++++ DATA SUPPLIED ++++

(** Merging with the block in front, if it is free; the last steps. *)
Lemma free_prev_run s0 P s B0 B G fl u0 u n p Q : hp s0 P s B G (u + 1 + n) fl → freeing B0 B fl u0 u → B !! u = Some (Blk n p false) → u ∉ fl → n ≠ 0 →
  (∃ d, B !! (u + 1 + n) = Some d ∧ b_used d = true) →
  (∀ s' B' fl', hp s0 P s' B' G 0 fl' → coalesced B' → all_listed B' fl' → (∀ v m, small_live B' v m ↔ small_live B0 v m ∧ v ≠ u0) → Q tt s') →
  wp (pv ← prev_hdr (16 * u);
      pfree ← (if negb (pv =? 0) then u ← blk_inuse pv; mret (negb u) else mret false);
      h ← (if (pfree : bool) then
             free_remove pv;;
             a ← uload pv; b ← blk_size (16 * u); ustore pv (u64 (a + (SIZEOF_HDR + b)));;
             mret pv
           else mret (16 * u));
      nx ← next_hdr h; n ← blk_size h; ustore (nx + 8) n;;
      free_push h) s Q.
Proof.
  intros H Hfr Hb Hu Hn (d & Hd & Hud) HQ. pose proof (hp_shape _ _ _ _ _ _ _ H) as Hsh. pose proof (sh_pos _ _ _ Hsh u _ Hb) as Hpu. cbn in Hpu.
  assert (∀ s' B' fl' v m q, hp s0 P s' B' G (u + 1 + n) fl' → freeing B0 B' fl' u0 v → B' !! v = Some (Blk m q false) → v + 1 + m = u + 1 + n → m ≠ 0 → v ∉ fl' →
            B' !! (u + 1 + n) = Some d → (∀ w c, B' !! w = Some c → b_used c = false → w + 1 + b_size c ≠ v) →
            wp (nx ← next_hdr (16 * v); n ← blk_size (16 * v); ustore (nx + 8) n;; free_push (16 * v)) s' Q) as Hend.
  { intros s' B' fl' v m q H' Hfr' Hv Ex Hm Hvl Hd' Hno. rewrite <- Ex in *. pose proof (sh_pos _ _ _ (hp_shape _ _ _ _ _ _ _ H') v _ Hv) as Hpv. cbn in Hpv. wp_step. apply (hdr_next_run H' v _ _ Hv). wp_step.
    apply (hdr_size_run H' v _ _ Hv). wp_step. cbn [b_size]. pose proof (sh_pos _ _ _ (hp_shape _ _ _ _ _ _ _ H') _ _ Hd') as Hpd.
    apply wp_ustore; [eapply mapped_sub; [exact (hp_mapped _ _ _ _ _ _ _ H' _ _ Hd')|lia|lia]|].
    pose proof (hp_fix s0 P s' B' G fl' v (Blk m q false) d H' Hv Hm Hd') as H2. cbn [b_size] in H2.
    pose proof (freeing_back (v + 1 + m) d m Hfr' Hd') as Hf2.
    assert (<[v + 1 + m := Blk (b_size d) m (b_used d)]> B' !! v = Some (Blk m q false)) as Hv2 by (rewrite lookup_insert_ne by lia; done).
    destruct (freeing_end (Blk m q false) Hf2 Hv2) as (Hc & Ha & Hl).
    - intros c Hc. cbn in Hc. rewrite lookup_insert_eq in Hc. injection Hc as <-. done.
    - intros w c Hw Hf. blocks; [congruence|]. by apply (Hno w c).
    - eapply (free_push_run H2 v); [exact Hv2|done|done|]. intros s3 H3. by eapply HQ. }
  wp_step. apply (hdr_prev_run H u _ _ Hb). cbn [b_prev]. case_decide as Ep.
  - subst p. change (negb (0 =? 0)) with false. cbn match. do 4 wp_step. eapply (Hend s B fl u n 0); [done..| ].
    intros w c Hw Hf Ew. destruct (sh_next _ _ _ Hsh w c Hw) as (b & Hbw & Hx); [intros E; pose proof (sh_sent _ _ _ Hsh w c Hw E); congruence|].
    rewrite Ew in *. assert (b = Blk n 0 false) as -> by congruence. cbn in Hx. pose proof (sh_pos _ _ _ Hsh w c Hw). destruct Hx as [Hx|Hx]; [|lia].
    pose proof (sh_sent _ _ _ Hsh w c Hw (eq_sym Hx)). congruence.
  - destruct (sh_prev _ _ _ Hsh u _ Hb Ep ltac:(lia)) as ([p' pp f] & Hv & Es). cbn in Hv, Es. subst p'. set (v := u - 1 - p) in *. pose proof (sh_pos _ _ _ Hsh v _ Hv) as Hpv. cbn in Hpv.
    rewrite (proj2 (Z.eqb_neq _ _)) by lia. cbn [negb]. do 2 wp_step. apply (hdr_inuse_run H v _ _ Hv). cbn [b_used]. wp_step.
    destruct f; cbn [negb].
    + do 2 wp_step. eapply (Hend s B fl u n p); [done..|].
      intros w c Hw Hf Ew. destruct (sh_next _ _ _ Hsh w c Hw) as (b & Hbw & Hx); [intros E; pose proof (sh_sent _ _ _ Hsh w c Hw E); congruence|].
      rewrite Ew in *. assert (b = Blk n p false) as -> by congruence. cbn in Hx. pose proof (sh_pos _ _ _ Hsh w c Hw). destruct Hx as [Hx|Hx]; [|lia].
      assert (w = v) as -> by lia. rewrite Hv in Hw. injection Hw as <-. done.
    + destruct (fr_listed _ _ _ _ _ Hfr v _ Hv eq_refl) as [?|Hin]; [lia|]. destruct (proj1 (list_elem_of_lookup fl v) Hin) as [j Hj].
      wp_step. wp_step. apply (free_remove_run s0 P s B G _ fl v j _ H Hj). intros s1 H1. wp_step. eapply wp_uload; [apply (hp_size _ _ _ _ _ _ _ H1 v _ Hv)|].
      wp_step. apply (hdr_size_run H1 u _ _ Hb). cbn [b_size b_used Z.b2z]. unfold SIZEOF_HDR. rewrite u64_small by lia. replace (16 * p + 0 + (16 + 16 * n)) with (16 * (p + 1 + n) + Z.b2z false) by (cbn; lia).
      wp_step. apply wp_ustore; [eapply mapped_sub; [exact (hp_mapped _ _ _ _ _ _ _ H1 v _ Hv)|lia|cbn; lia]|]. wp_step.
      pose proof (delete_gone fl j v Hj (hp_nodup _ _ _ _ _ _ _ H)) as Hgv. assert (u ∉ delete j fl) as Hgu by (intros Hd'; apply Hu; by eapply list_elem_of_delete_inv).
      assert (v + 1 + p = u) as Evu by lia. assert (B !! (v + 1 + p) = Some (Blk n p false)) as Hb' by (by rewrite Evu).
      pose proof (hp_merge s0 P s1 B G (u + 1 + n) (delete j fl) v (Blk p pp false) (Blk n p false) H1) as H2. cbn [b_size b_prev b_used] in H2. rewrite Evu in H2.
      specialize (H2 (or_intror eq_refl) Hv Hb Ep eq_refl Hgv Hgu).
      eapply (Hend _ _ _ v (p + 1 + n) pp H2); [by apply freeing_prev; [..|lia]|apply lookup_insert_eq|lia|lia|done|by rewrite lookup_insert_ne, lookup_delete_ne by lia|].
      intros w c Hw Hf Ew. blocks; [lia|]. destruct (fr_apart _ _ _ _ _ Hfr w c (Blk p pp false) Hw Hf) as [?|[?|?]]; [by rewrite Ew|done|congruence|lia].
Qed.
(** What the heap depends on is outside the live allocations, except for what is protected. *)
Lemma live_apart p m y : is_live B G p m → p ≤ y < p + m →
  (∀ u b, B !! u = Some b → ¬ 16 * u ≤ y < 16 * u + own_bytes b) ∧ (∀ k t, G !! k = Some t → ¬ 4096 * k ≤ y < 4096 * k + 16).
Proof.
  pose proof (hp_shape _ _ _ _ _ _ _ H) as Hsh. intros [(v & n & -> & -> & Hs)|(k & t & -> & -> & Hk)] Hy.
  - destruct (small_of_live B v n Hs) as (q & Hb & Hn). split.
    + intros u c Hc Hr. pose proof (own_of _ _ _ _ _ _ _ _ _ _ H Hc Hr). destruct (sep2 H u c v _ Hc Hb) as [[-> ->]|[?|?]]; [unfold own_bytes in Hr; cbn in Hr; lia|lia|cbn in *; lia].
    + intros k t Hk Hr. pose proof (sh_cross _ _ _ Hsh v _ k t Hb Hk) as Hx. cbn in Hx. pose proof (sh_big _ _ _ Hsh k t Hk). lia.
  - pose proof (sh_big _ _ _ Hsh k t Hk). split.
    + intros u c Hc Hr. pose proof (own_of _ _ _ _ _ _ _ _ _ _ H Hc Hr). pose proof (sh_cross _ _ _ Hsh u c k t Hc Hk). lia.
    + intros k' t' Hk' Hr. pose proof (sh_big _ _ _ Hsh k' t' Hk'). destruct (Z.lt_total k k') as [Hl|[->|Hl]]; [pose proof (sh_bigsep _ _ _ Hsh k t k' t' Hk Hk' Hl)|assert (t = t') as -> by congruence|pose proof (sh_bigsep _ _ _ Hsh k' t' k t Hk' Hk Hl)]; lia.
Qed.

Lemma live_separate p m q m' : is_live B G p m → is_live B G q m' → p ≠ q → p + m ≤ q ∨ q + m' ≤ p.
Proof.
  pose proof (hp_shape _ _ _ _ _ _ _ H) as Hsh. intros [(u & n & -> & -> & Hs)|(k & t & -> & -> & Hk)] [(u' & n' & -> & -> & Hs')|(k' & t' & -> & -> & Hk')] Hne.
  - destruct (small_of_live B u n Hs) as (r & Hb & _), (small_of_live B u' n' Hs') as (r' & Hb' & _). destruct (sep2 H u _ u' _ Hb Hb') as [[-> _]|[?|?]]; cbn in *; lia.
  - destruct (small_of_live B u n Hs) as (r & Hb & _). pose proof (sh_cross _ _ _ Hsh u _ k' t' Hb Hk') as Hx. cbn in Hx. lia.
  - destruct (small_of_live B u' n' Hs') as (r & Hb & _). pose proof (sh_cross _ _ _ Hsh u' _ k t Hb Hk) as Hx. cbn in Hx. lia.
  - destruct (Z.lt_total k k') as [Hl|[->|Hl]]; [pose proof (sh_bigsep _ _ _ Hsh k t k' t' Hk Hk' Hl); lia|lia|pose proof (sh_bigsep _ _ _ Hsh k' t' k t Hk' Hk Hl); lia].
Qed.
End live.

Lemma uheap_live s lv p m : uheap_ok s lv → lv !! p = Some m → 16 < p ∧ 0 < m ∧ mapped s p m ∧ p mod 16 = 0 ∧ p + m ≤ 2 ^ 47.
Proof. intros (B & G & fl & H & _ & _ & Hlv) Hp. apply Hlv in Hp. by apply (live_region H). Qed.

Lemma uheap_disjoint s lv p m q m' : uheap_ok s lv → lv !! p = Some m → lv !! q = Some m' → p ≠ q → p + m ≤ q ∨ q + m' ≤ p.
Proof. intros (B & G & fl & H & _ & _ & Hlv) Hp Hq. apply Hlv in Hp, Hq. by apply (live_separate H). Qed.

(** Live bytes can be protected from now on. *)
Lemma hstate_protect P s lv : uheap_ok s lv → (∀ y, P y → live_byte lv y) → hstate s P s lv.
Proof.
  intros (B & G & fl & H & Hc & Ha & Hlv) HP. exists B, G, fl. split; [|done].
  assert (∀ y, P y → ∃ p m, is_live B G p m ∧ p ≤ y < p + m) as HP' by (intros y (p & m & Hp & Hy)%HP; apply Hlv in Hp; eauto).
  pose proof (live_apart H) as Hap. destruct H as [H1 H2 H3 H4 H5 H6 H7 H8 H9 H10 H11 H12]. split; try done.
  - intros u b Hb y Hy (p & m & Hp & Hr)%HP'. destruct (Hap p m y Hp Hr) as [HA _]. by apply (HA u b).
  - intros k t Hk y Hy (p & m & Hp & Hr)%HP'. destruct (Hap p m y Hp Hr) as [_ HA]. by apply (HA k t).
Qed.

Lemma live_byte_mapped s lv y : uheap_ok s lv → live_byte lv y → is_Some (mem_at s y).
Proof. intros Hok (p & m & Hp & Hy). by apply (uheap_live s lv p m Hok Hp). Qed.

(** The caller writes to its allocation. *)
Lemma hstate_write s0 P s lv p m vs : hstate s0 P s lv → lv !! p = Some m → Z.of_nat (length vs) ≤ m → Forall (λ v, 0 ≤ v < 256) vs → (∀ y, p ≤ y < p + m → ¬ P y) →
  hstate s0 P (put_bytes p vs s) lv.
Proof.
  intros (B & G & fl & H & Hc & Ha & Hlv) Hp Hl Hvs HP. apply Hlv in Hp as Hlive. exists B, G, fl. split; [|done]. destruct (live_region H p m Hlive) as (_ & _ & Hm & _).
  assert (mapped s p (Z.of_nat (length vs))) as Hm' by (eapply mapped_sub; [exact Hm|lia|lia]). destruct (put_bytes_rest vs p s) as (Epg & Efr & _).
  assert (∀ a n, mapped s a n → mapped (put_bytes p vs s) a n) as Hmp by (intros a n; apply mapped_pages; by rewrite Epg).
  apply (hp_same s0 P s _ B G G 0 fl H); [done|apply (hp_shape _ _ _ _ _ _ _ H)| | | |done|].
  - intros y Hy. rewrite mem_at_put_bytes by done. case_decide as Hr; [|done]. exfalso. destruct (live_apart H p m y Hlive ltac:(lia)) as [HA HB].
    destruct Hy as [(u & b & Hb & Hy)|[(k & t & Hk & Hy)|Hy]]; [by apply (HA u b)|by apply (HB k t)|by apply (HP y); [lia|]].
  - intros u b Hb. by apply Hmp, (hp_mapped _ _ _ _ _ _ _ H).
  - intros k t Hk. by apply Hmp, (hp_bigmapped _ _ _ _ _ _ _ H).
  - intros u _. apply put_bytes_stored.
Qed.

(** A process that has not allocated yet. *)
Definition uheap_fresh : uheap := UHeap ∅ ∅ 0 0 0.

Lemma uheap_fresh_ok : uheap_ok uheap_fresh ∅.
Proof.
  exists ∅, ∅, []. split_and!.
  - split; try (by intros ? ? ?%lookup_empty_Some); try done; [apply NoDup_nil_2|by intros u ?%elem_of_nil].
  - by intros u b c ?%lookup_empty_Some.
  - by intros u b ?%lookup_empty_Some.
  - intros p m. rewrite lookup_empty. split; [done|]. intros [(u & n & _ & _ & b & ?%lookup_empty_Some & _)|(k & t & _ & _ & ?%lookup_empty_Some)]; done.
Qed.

++++

▸ YOUR ASSIGNMENT: Scan the records above for the word "length" and return every line where it occurs.

▸ TASK RESULT:
Lemma hstate_write s0 P s lv p m vs : hstate s0 P s lv → lv !! p = Some m → Z.of_nat (length vs) ≤ m → Forall (λ v, 0 ≤ v < 256) vs → (∀ y, p ≤ y < p + m → ¬ P y) →
  assert (mapped s p (Z.of_nat (length vs))) as Hm' by (eapply mapped_sub; [exact Hm|lia|lia]). destruct (put_bytes_rest vs p s) as (Epg & Efr & _).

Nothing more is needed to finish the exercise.